United States District Court, D. Nebraska

March 14, 2019

APPLIED UNDERWRITERS, INC., a Nebraska Corporation, Plaintiff and counterclaim defendant,
TOP'S PERSONNEL, INC., a New Jersey Corporation, Defendant and counterclaimant.



         This matter is before the Court on the Magistrate Judge's Findings and Recommendation (filing 227) recommending that the Court deny Top's Personnel's Motion for Class Certification (filing 161). The Court has conducted a de novo review of the Magistrate Judge's opinion, as well as the parties' submissions to the Magistrate Judge and briefing on Top's objection (filing 228) to the findings and recommendation, see28 U.S.C. § 636(b)(1), and the Court will adopt the Magistrate Judge's findings and recommendation.

         In support of its objection, Top's primarily takes issue with the Magistrate Judge's reliance on the Eastern District of California's decision in Shasta Linen Supply, Inc. v. Applied Underwriters--a decision involving the denial of a class of California participants in the exact same Applied programs at issue here. No. 2:16-cv-158, 2019 WL 358517 (E.D. Cal. Jan. 29, 2019); filing 227 at 1. Specifically, Top's argues that (1) the Magistrate Judge misapplied the Shasta Linen decision to the New Jersey class superiority analysis, and (2) Shasta Linen does not, and cannot, support the Magistrate Judge's conclusion that the commonality requirement is not met. See filing 228 at 10-13, 22.[1]

         The Court will begin its analysis with Top's first contention--the issue of superiority, which is required for the Fed.R.Civ.P. 23(b)(3) class certification that Top's seeks. The purpose of the superiority analysis is to determine whether a class action is superior to other available methods for fairly and efficiently adjudicating the controversy. Fed.R.Civ.P. 23(b)(3); see also Perras v. H & R Block, 789 F.3d 914, 916 (8th Cir. 2015). Specifically, Fed.R.Civ.P. 23(b)(3) sets forth four non-exhaustive factors in determining superiority: (1) the class members' interests in individually controlling the litigation; (2) the extent and nature of any litigation concerning the controversy already begun by or against class members; (3) the desirability or undesirability of concentrating the litigation of the claims in the particular forum; and (4) the likely difficulties in managing a class action. The Magistrate Judge concluded that after considering those factors, the proposed national and New Jersey class action was not superior to other available methods of adjudication. Filing 227 at 22.

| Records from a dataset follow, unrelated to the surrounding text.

(** Reading back what [json.dumps] wrote for a list of reviews. *)
Lemma loads_dumps_reviews (reviews : list Review) :
  Forall (fun r => float_round_trips (rating r)) reviews ->
  loads (dumps (JArr (List.map asdict reviews)))
  = Some (JArr (List.map asdict reviews)).
Proof.
  intros Hok. destruct reviews as [|r rs]; [reflexivity|].
  rewrite dumps_reviews. unfold loads.
  pose proof (join_reviews_length (r :: rs)) as Hlen.
  pose proof (skip_ws_join_reviews r rs (newline_indent 0 +:+ "]")) as Hskip.
  pose proof (join_reviews_head r rs) as [hd Hhd].
  assert (Hitems := fun fuel =>
    parse_review_items (r :: rs) fuel EmptyString ltac:(discriminate) Hok).
  assert (1 <= length (r :: rs))%nat as Hn by (cbn [length]; lia).
  remember (join ("," +:+ newline_indent 1)
                 (List.map review_text_json (r :: rs))) as txt eqn:Etxt.
  remember (List.map asdict (r :: rs)) as vs eqn:Evs.
  remember (length (r :: rs)) as n eqn:En.
  clear Etxt Evs En Hok.
  rewrite !length_append.
  assert (exists fuel,
    (String.length "[" + (String.length (newline_indent 1)
       + (String.length txt
          + (String.length (newline_indent 0) + String.length "]"))))%nat
    = (n + (9 + fuel))%nat) as [fuel ->].
  { exists (String.length txt - n - 3)%nat.
    cbn [String.length newline_indent spaces Nat.mul Nat.add]. lia. }
  specialize (Hitems fuel).
  change ("]" +:+ "") with "]" in Hitems.
  remember (n + (9 + fuel))%nat as f eqn:Hf. clear Hf.
  rewrite append_cons, append_nil.
  cbn [skip_ws]. change (is_ws "[") with false. cbv beta iota.
  cbn [scan_once].
  change (Ascii.eqb "[" dquote) with false.
  change (Ascii.eqb "[" "{") with false.
  change (Ascii.eqb "[" "[") with true. cbv beta iota.
  rewrite skip_ws_newline_indent, Hskip.
  destruct txt as [|c t]; [discriminate Hhd|].
  assert (c = "{"%char) as -> by congruence.
  rewrite append_cons in *. cbv beta iota. rewrite Hitems.
  reflexivity.
Qed.

End JsonFacts.

(** ** The text of a float *)

Section NumberFacts.
Context `{pyfloat : PyFloat}.

Lemma span_digits ds t :
  all_digits ds = true -> no_digit_ahead t ->
  PyStr.span PyStr.isdigit (ds +:+ t) = (ds, t).
Proof.
  intros Hd Ht. induction ds as [|c ds IH].
  - rewrite append_nil. destruct t as [|c t]; [reflexivity|].
    cbn [PyStr.span]. cbn in Ht. now rewrite Ht.
  - cbn [all_digits] in Hd. apply andb_prop in Hd as [Hc Hd].
    rewrite append_cons. cbn [PyStr.span]. rewrite Hc, (IH Hd). reflexivity.
Qed.

Lemma app_assoc_r (a b c : string) : (a +:+ b) +:+ c = a +:+ (b +:+ c).
Proof. induction a as [|x a IH]; [reflexivity|]. rewrite !append_cons. now f_equal. Qed.

Lemma span_digits_cons c ds t :
  PyStr.isdigit c = true -> all_digits ds = true -> no_digit_ahead t ->
  PyStr.span PyStr.isdigit (String c (ds +:+ t)) = (String c ds, t).
Proof.
  intros Hc Hd Ht. cbn [PyStr.span]. now rewrite Hc, span_digits.
Qed.

Lemma exp_sign_cases es :
  (es =? "")%string || (es =? "+")%string || (es =? "-")%string = true ->
  es = "" \/ es = "+" \/ es = "-".
Proof.
  intros H. apply orb_prop in H as [H|H]; [apply orb_prop in H as [H|H]|];
    apply String.eqb_eq in H; auto.
Qed.


Ltac digit_cases c H :=
  destruct c as [[] [] [] [] [] [] [] []]; try discriminate H.

Ltac right_nested :=
  repeat (rewrite append_cons || rewrite append_nil || rewrite app_assoc_r).

Lemma scan_number_parts s :
  Json.scan_number s
  = let '(sign, s1) := read_sign s in
    match s1 with
    | String c r =>
        if PyStr.isdigit c then
          let '(integer, s2) := read_integer c r s1 in
          let '(frac, s3) := read_fraction s2 in
          let '(exp, s4) := read_exponent s3 in
          match frac, exp with
          | EmptyString, EmptyString =>
              n ← PyStr.int integer;
              Some (Json.JInt (if String.eqb sign "-" then - n else n), s4)
          | _, _ =>
              x ← float_of_str (sign +:+ integer +:+ frac +:+ exp);
              Some (Json.JFloat x, s4)
          end
        else
          match Json.starts_with "NaN" s, Json.starts_with "Infinity" s,
                Json.starts_with "-Infinity" s with
          | Some r', _, _ => x ← float_of_str "nan"; Some (Json.JFloat x, r')
          | _, Some r', _ => x ← float_of_str "inf"; Some (Json.JFloat x, r')
          | _, _, Some r' => x ← float_of_str "-inf"; Some (Json.JFloat x, r')
          | _, _, _ => None
          end
    | EmptyString => None
    end.
Proof. reflexivity. Qed.

Lemma read_sign_digit c r :
  PyStr.isdigit c = true -> read_sign (String c r) = (EmptyString, String c r).
Proof. intros Hc. now digit_cases c Hc. Qed.

Lemma read_integer_digits c ds t :
  PyStr.isdigit c = true -> all_digits ds = true ->
  negb (Ascii.eqb c "0") || String.eqb ds "" = true ->
  no_digit_ahead t ->
  read_integer c (ds +:+ t) (String c (ds +:+ t)) = (String c ds, t).
Proof.
  intros Hc Hds Hz Ht. unfold read_integer.
  destruct (Ascii.eqb_spec c "0") as [->|_].
  - cbn [negb orb] in Hz. apply String.eqb_eq in Hz as ->.
    now rewrite append_nil.
  - now apply span_digits_cons.
Qed.

Lemma read_fraction_digits d ds t :
  PyStr.isdigit d = true -> all_digits ds = true -> no_digit_ahead t ->
  read_fraction (String "." (String d (ds +:+ t)))
  = (String "." (String d ds), t).
Proof.
  intros Hd Hds Ht. unfold read_fraction.
  now rewrite Hd, span_digits_cons.
Qed.

Lemma read_exponent_digits es d ds t :
  es = "" \/ es = "+" \/ es = "-" ->
  PyStr.isdigit d = true -> all_digits ds = true -> no_digit_ahead t ->
  read_exponent (String "e" (es +:+ String d (ds +:+ t)))
  = (String "e" (es +:+ String d ds), t).
Proof.
  intros Hes Hd Hds Ht. unfold read_exponent.
  cbn [Ascii.eqb Bool.eqb orb]. cbv beta iota.
  destruct Hes as [-> | [-> | ->]]; right_nested.
  - assert ((match String d (ds +:+ t) with
             | String "+" q => ("+", q)
             | String "-" q => ("-", q)
             | _ => (EmptyString, String d (ds +:+ t))
             end) = (EmptyString, String d (ds +:+ t))) as ->
      by now digit_cases d Hd.
    now rewrite span_digits_cons.
  - cbv beta iota. now rewrite span_digits_cons.
  - cbv beta iota. now rewrite span_digits_cons.
Qed.

Lemma scan_number_decimal d x rest :
  well_formed d = true ->
  float_of_str (decimal_text d) = Some x ->
  Json.scan_number (decimal_text d +:+ String "," rest)
  = Some (Json.JFloat x, String "," rest).
Proof.
  destruct d as [neg int fr es ex]. unfold well_formed, decimal_text.
  cbn [negative integer fraction exp_sign exp_digits].
  intros Hwf Hx.
  destruct int as [|c ds]; [discriminate|].
  apply andb_prop in Hwf as [Hwf Hexp].
  apply andb_prop in Hwf as [Hwf Hex].
  apply andb_prop in Hwf as [Hwf Hfr].
  apply andb_prop in Hwf as [Hwf Hzero].
  apply andb_prop in Hwf as [Hc Hds].
  rewrite scan_number_parts.
  assert (forall t,
    read_sign ((if neg then "-" else "") +:+ String c t)
    = (if neg then "-" else "", String c t)) as Hsign.
  { intros t. destruct neg; right_nested; [reflexivity|].
    now apply read_sign_digit. }
  destruct fr as [|fd fds], ex as [|ed eds];
    cbn [String.eqb all_digits] in Hexp, Hx, Hfr, Hex |- *.
  - now rewrite andb_false_r in Hexp.
  - apply andb_prop in Hex as [Hed Heds]. apply exp_sign_cases in Hexp.
    right_nested. rewrite Hsign. cbv beta iota. rewrite Hc.
    rewrite read_integer_digits by (assumption || reflexivity).
    cbv beta iota. cbn [read_fraction]. cbv beta iota.
    rewrite read_exponent_digits by (assumption || reflexivity).
    cbv beta iota. revert Hx. right_nested. now intros ->.
  - apply andb_prop in Hfr as [Hfd Hfds].
    apply andb_prop in Hexp as [Hes _]. apply String.eqb_eq in Hes as ->.
    right_nested. rewrite Hsign. cbv beta iota. rewrite Hc.
    rewrite read_integer_digits by (assumption || reflexivity).
    cbv beta iota.
    rewrite read_fraction_digits by (assumption || reflexivity).
    cbv beta iota. cbn [read_exponent Ascii.eqb Bool.eqb orb]. cbv beta iota.
    revert Hx. right_nested. now intros ->.
  - apply andb_prop in Hfr as [Hfd Hfds].
    apply andb_prop in Hex as [Hed Heds]. apply exp_sign_cases in Hexp.
    right_nested. rewrite Hsign. cbv beta iota. rewrite Hc.
    rewrite read_integer_digits by (assumption || reflexivity).
    cbv beta iota.
    rewrite read_fraction_digits by (assumption || reflexivity).
    cbv beta iota.
    rewrite read_exponent_digits by (assumption || reflexivity).
    cbv beta iota. revert Hx. right_nested. now intros ->.
Qed.


Lemma scan_once_number c r fuel :
  PyStr.isdigit c = true \/ c = "-"%char ->
  Json.scan_once (S fuel) (String c r) = Json.scan_number (String c r).
Proof.
  intros [Hc| ->]; [digit_cases c Hc|]; reflexivity.
Qed.
(** * Aruba Central API database: validators, error handler, resolver, importer

    A shallow embedding of
      - [src/utils/validators.ts]     (module [Validators]),
      - [src/utils/error-handler.ts]  (module [ErrorHandler]),
    and, for the ingestion pipeline that the specification describes,
      - the variable resolver         (module [Resolver]),
      - the batch importer            (module [Importer]).

    Conventions.  A JavaScript string is a [string]: a sequence of code
    units, here restricted to the code units below 256.  A JavaScript
    number is a [JsNumber]: NaN, the two infinities, or a finite double seen
    as the rational it denotes (comparisons of doubles are exact, so [<] and
    [>] on finite numbers are the order of [Q]).  A value of dynamic type is
    a [JsValue]; objects are finite trees whose own enumerable properties
    are listed in [Object.entries] order.  What the host provides and the
    repository does not define (the WHATWG URL parser behind [new URL],
    [JSON.parse], the conversion of a number to a string inside a template
    literal) is a field of the class [Host]. *)

From Stdlib Require Import String Ascii List ZArith QArith Bool Lia DecimalString.
From stdpp Require Import base gmap strings list.
Import ListNotations.
Open Scope string_scope.

#[local] Set Warnings "-register-all".

(* ===================================================================== *)
(** * Part I: definitions                                                 *)
(* ===================================================================== *)

(** ** JavaScript values *)

Module Js.

Inductive JsNumber : Type :=
| NaN
| PosInf
| NegInf
| Finite (q : Q).

Inductive JsValue : Type :=
| JUndefined
| JNull
| JBool (b : bool)
| JNum (n : JsNumber)
| JStr (s : string)
| JObj (fields : list (string * JsValue))
| JArr (items : list JsValue)
| JFun.

Inductive JsType : Type :=
| TUndefined | TObject | TBoolean | TNumber | TString | TFunction.

(** [typeof v] *)
Definition typeof (v : JsValue) : JsType :=
  match v with
  | JUndefined => TUndefined
  | JNull => TObject
  | JBool _ => TBoolean
  | JNum _ => TNumber
  | JStr _ => TString
  | JObj _ => TObject
  | JArr _ => TObject
  | JFun => TFunction
  end.

Definition isString (v : JsValue) : bool :=
  match v with JStr _ => true | _ => false end.

Definition isObjectType (v : JsValue) : bool :=
  match typeof v with TObject => true | _ => false end.

(** ToBoolean: [undefined], [null], [false], [0], [NaN] and [''] are falsy. *)
Definition truthy (v : JsValue) : bool :=
  match v with
  | JUndefined | JNull => false
  | JBool b => b
  | JNum NaN => false
  | JNum (Finite q) => negb (Qeq_bool q 0)
  | JNum _ => true
  | JStr s => negb (String.eqb s "")
  | JObj _ | JArr _ | JFun => true
  end.

Definition falsy (v : JsValue) : bool := negb (truthy v).

Definition ofNat (n : nat) : JsNumber := Finite (inject_Z (Z.of_nat n)).
Definition ofZ (z : Z) : JsNumber := Finite (inject_Z z).

(** [a < b] on numbers; any comparison with NaN is false. *)
Definition lt (a b : JsNumber) : bool :=
  match a, b with
  | NaN, _ | _, NaN => false
  | NegInf, NegInf => false
  | NegInf, _ => true
  | _, NegInf => false
  | PosInf, _ => false
  | Finite _, PosInf => true
  | Finite p, Finite q => negb (Qle_bool q p)
  end.

Definition gt (a b : JsNumber) : bool := lt b a.

(** [Number.isFinite] *)
Definition isFinite (n : JsNumber) : bool :=
  match n with Finite _ => true | _ => false end.

Definition MAX_SAFE_INTEGER : JsNumber := ofZ 9007199254740991.

(** The key under which [Object.entries] lists the element of index [i]. *)
Definition indexKey (i : nat) : string := NilEmpty.string_of_uint (Nat.to_uint i).

Fixpoint indexed {A : Type} (i : nat) (l : list A) : list (string * A) :=
  match l with
  | [] => []
  | x :: l' => (indexKey i, x) :: indexed (S i) l'
  end.

Fixpoint assoc (k : string) (fields : list (string * JsValue)) : JsValue :=
  match fields with
  | [] => JUndefined
  | (k', v) :: rest => if String.eqb k k' then v else assoc k rest
  end.
(** Decisions that are enough for any one betting round of a hand started
    from [g0], and for the whole hand. *)
Definition round_budget (g0 : PokerGame) : nat :=
  Z.to_nat (len (player_ids g0) * (bet_bound g0 + 1) * (len (player_ids g0) + 1)
            + bet_bound g0 * (len (player_ids g0) + 1)
            + len (player_ids g0)).

Definition hand_budget (g0 : PokerGame) : nat := 4 * round_budget g0.


(** The cards the board still takes from a street on: eight before the
    flop, four before the turn, two before the river. *)
Definition board_cards (name : string) : nat :=
  if bool_decide (name = "preflop") then 8%nat
  else if bool_decide (name = "flop") then 4%nat
  else if bool_decide (name = "turn") then 2%nat
  else 0%nat.

(** The seats that hold chips: the players [reset_hand] deals in. *)
Definition funded (g : PokerGame) : list string :=
  List.filter (has_chips (player_chips g)) (player_ids g).

(** The claim's words on the blinds, for comparison with [post_blinds]: the
    active players in seat order, starting at the seat after the dealer's
    seat [player_ids[dealer_button]] and going once around the table. *)
Definition active_after_dealer (g : PokerGame) : list string :=
  let d := S (Z.to_nat (dealer_button g)) in
  List.filter (λ p, in_list p (active_players g))
    (drop d (player_ids g) ++ take d (player_ids g)).

(** ** Example hands *)

(** Three players with 1000 chips each, blinds 10 and 20, button on P0. *)
Definition three : PokerGame := new_game ["P0"; "P1"; "P2"] 1000 10 20.

(** [three] after [_start_hand]: P1 and P2 have posted. *)
Definition three_blinds : PokerGame :=
  mkGame ["P0"; "P1"; "P2"] 10 20
    (<["P2" := 980]> (<["P1" := 990]> (starting_stacks ["P0"; "P1"; "P2"] 1000)))
    (<["P2" := 20]> (<["P1" := 10]> (zero_bets ["P0"; "P1"; "P2"])))
    ["P0"; "P1"; "P2"] [] 30 20 0 "preflop" ∅ 0.

(** After [_start_betting_round]: the cursor is on P1, the small blind. *)
Definition limp0 : PokerGame := set_current_player_index 1 three_blinds.

(** P1 has called. *)
Definition limp1 : PokerGame :=
  mkGame ["P0"; "P1"; "P2"] 10 20
    (<["P1" := 980]> (player_chips three_blinds))
    (<["P1" := 20]> (player_bets three_blinds))
    ["P0"; "P1"; "P2"] [] 40 20 0 "preflop" {["P1"]} 2.

(** P2 has checked. *)
Definition limp2 : PokerGame :=
  set_current_player_index 0 (set_players_acted {["P1"; "P2"]} limp1).

(** P0 has called. *)
Definition limp3 : PokerGame :=
  mkGame ["P0"; "P1"; "P2"] 10 20
    (<["P0" := 980]> (player_chips limp2))
    (<["P0" := 20]> (player_bets limp2))
    ["P0"; "P1"; "P2"] [] 60 20 0 "preflop" {["P0"; "P1"; "P2"]} 1.

(** P1 folds, P0 calls: the preflop loop stops here. *)
Definition fold_call : PokerGame :=
  mkGame ["P0"; "P1"; "P2"] 10 20
    (<["P0" := 980]> (player_chips three_blinds))
    (<["P0" := 20]> (player_bets three_blinds))
    ["P0"; "P2"] ["P1"] 50 20 0 "preflop" {["P0"; "P1"]} 1.

(** P1 has called and P2 has raised to 1000, which is all of P2's chips. *)
Definition shove : PokerGame :=
  mkGame ["P0"; "P1"; "P2"] 10 20
    (<["P2" := 0]> (player_chips limp1))
    (<["P2" := 1000]> (player_bets limp1))
    ["P0"; "P1"; "P2"] [] 1020 1000 0 "preflop" {["P1"; "P2"]} 2.

(** A hand that loses a chip: blinds 5 and 20, P1 folds, P0 calls, both
    check to the river and tie at the showdown for a pot of 45. *)
Definition odd : PokerGame := new_game ["P0"; "P1"; "P2"] 1000 5 20.

(** The decisions of that hand, in the order the engine asks for them. *)
Definition odd_decisions : list decision :=
  [(FOLD, 0); (CALL, 0); (CHECK, 0); (CHECK, 0); (CHECK, 0); (CHECK, 0);
   (CHECK, 0); (CHECK, 0)].

(** [odd] after the river betting. *)
Definition odd_river : PokerGame :=
  mkGame ["P0"; "P1"; "P2"] 5 20
    (<["P0" := 980]> (<["P1" := 995]> (<["P2" := 980]> ∅)))
    (zero_bets ["P0"; "P1"; "P2"])
    ["P0"; "P2"] ["P1"] 45 0 0 "river" {["P0"; "P2"]} 1.

(** [odd] after [play_hand]. *)
Definition odd_final : PokerGame :=
  mkGame ["P0"; "P1"; "P2"] 5 20
    (<["P0" := 1002]> (<["P1" := 995]> (<["P2" := 1002]> ∅)))
    (zero_bets ["P0"; "P1"; "P2"])
    ["P0"; "P2"] ["P1"] 0 0 1 "river" {["P0"; "P2"]} 1.

(** Seats A, B, C, D with B out of chips and the button at index 2. *)
Definition bust_seat : PokerGame :=
  mkGame ["A"; "B"; "C"; "D"] 10 20
    (<["A" := 100]> (<["B" := 0]> (<["C" := 100]> (<["D" := 100]> ∅))))
    (zero_bets ["A"; "B"; "C"; "D"])
    ["A"; "B"; "C"; "D"] [] 0 0 2 "preflop" ∅ 0.

(** A pot of 100 and a three-way tie: 33 each, one chip for nobody. *)
Definition tie : PokerGame := set_pot 100 three.

(** Blinds 10 and 20 with P1 on a stack of 30. *)
Definition short : PokerGame :=
  mkGame ["P0"; "P1"; "P2"] 10 20
    (<["P0" := 1000]> (<["P1" := 30]> (<["P2" := 1000]> ∅)))
    (zero_bets ["P0"; "P1"; "P2"])
    ["P0"; "P1"; "P2"] [] 0 0 0 "preflop" ∅ 0.

(** [short] before the first decision. *)
Definition short_preflop : PokerGame :=
  mkGame ["P0"; "P1"; "P2"] 10 20
    (<["P0" := 1000]> (<["P1" := 20]> (<["P2" := 980]> ∅)))
    (<["P0" := 0]> (<["P1" := 10]> (<["P2" := 20]> ∅)))
    ["P0"; "P1"; "P2"] [] 30 20 0 "preflop" ∅ 1.

(** P1 went all-in for 30, P2 raised to 100, P0 called: P1 is asked again. *)
Definition squeezed : PokerGame :=
  mkGame ["P0"; "P1"; "P2"] 10 20
    (<["P0" := 900]> (<["P1" := 0]> (<["P2" := 900]> ∅)))
    (<["P0" := 100]> (<["P1" := 30]> (<["P2" := 100]> ∅)))
    ["P0"; "P1"; "P2"] [] 230 100 0 "preflop" {["P0"; "P2"]} 1.

(** What the engine shows P1 in [limp0]. *)
Definition limp0_view : GameState :=
  mkGameState 30 20 (player_chips limp0) (player_bets limp0)
    ["P0"; "P1"; "P2"] "P1" "preflop" 20 20 10.

(** What the engine shows P1 in [squeezed]. *)
Definition squeezed_view : GameState :=
  mkGameState 230 100 (player_chips squeezed) (player_bets squeezed)
    ["P0"; "P1"; "P2"] "P1" "preflop" 20 20 10.

(** [three] after P1 and P0 have folded before the flop. *)
Definition lone : PokerGame :=
  mkGame ["P0"; "P1"; "P2"] 10 20
    (player_chips three_blinds) (player_bets three_blinds)
    ["P2"] ["P1"; "P0"] 30 20 0 "preflop" {["P0"; "P1"]} 0.

(** Two players with two chips each, both blinds at one chip. *)
Definition penny : PokerGame := new_game ["P0"; "P1"] 2 1 1.


(** * Basic facts *)

Lemma obind_Ok {A B : Type} (m : outcome A) (k : A → outcome B) (b : B) :
  obind m k = Ok b → ∃ a, m = Ok a ∧ k a = Ok b.
Proof. destruct m; simpl; intros; eauto; discriminate. Qed.

Lemma getitem_Ok (d : gmap string Z) (k : string) (v : Z) :
  getitem d k = Ok v ↔ d !! k = Some v.
Proof. unfold getitem. destruct (d !! k); split; intros; congruence. Qed.

Lemma getitem_Some (d : gmap string Z) (k : string) :
  is_Some (d !! k) → ∃ v, getitem d k = Ok v ∧ d !! k = Some v.
Proof. intros [v Hv]. exists v. by rewrite getitem_Ok. Qed.

(** Peel one successful [obind] off a hypothesis. *)
Tactic Notation "ok_inv" hyp(H) "as" ident(a) ident(Ha) :=
  apply obind_Ok in H as (a & Ha & H).

Lemma list_item_nonneg l i :
  0 ≤ i →
  list_item l i = match l !! Z.to_nat i with
                  | Some p => Ok p
                  | None => Raised IndexError
                  end.
Proof.
  intros Hi. unfold list_item.
  rewrite (bool_decide_eq_false_2 (i < 0)) by lia.
  by rewrite (bool_decide_eq_false_2 (i < 0)) by lia.
Qed.

Lemma list_item_Ok l i p : list_item l i = Ok p → p ∈ l.
Proof.
  unfold list_item. case_bool_decide; [done|].
  destruct (l !! _) eqn:E; [|done]. intros [= <-]. by eapply list_elem_of_lookup_2.
Qed.

Lemma list_item_in_range l i :
  0 ≤ i < len l → ∃ p, list_item l i = Ok p ∧ l !! Z.to_nat i = Some p.
Proof.
  intros Hi. rewrite list_item_nonneg by lia.
  destruct (lookup_lt_is_Some_2 l (Z.to_nat i)) as [p Hp]; [unfold len in Hi; lia|].
  exists p. by rewrite Hp.
Qed.

Lemma in_list_true p l : in_list p l = true ↔ p ∈ l.
Proof. unfold in_list. by rewrite bool_decide_eq_true. Qed.

Lemma in_list_false p l : in_list p l = false ↔ p ∉ l.
Proof. unfold in_list. by rewrite bool_decide_eq_false. Qed.

Lemma get0_insert_eq m p v : get0 (<[p := v]> m) p = v.
Proof. unfold get0. by rewrite lookup_insert_eq. Qed.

         As noted above, in reaching that conclusion, the Magistrate Judge relied on Shasta Linen. Specifically, the Magistrate Judge determined that, similar to the proposed class in Shasta Linen, the class participants in this litigation have divergent interests, they are capable of litigating or arbitrating on their own, they have interests in controlling their own litigation, and finally, that class treatment would be unmanageable. See filing 227 at 19-22; see also filing 230 at 8. So, the Magistrate Judge recommended that Top's' motion for class certification be denied. Top's objects, claiming in particular that the Magistrate Judge's conclusion on the third factor--current litigation--is incorrect. Filing 228 at 12-13. That is true, Top's claims, because in reaching that determination, the Magistrate Judge mistakenly relied on the Shasta Linen decision. And, according to Top's, the underlying concerns of Shasta Linen are not applicable to the New Jersey sub-class. See filing 228 at 12-13.

         Generally speaking, Top's claims that Shasta Linen is factually distinguishable from the current litigation. To support that contention, Top's points out that in Shasta Linen, where the plaintiffs attempted to certify a class of California participants, there were several pending actions involving California participants. 2019 WL 358517, at *4. And it is the existence of the California litigation, Top's argues, that made certification of the California class action inappropriate. But here, Top's asserts, "there are almost no other similar claims against Applied from New Jersey plaintiffs. . . ." See filing 228 at 10. So, Top's contends that the Magistrate Judge's superiority analysis is incorrect. See filing 228 at 10.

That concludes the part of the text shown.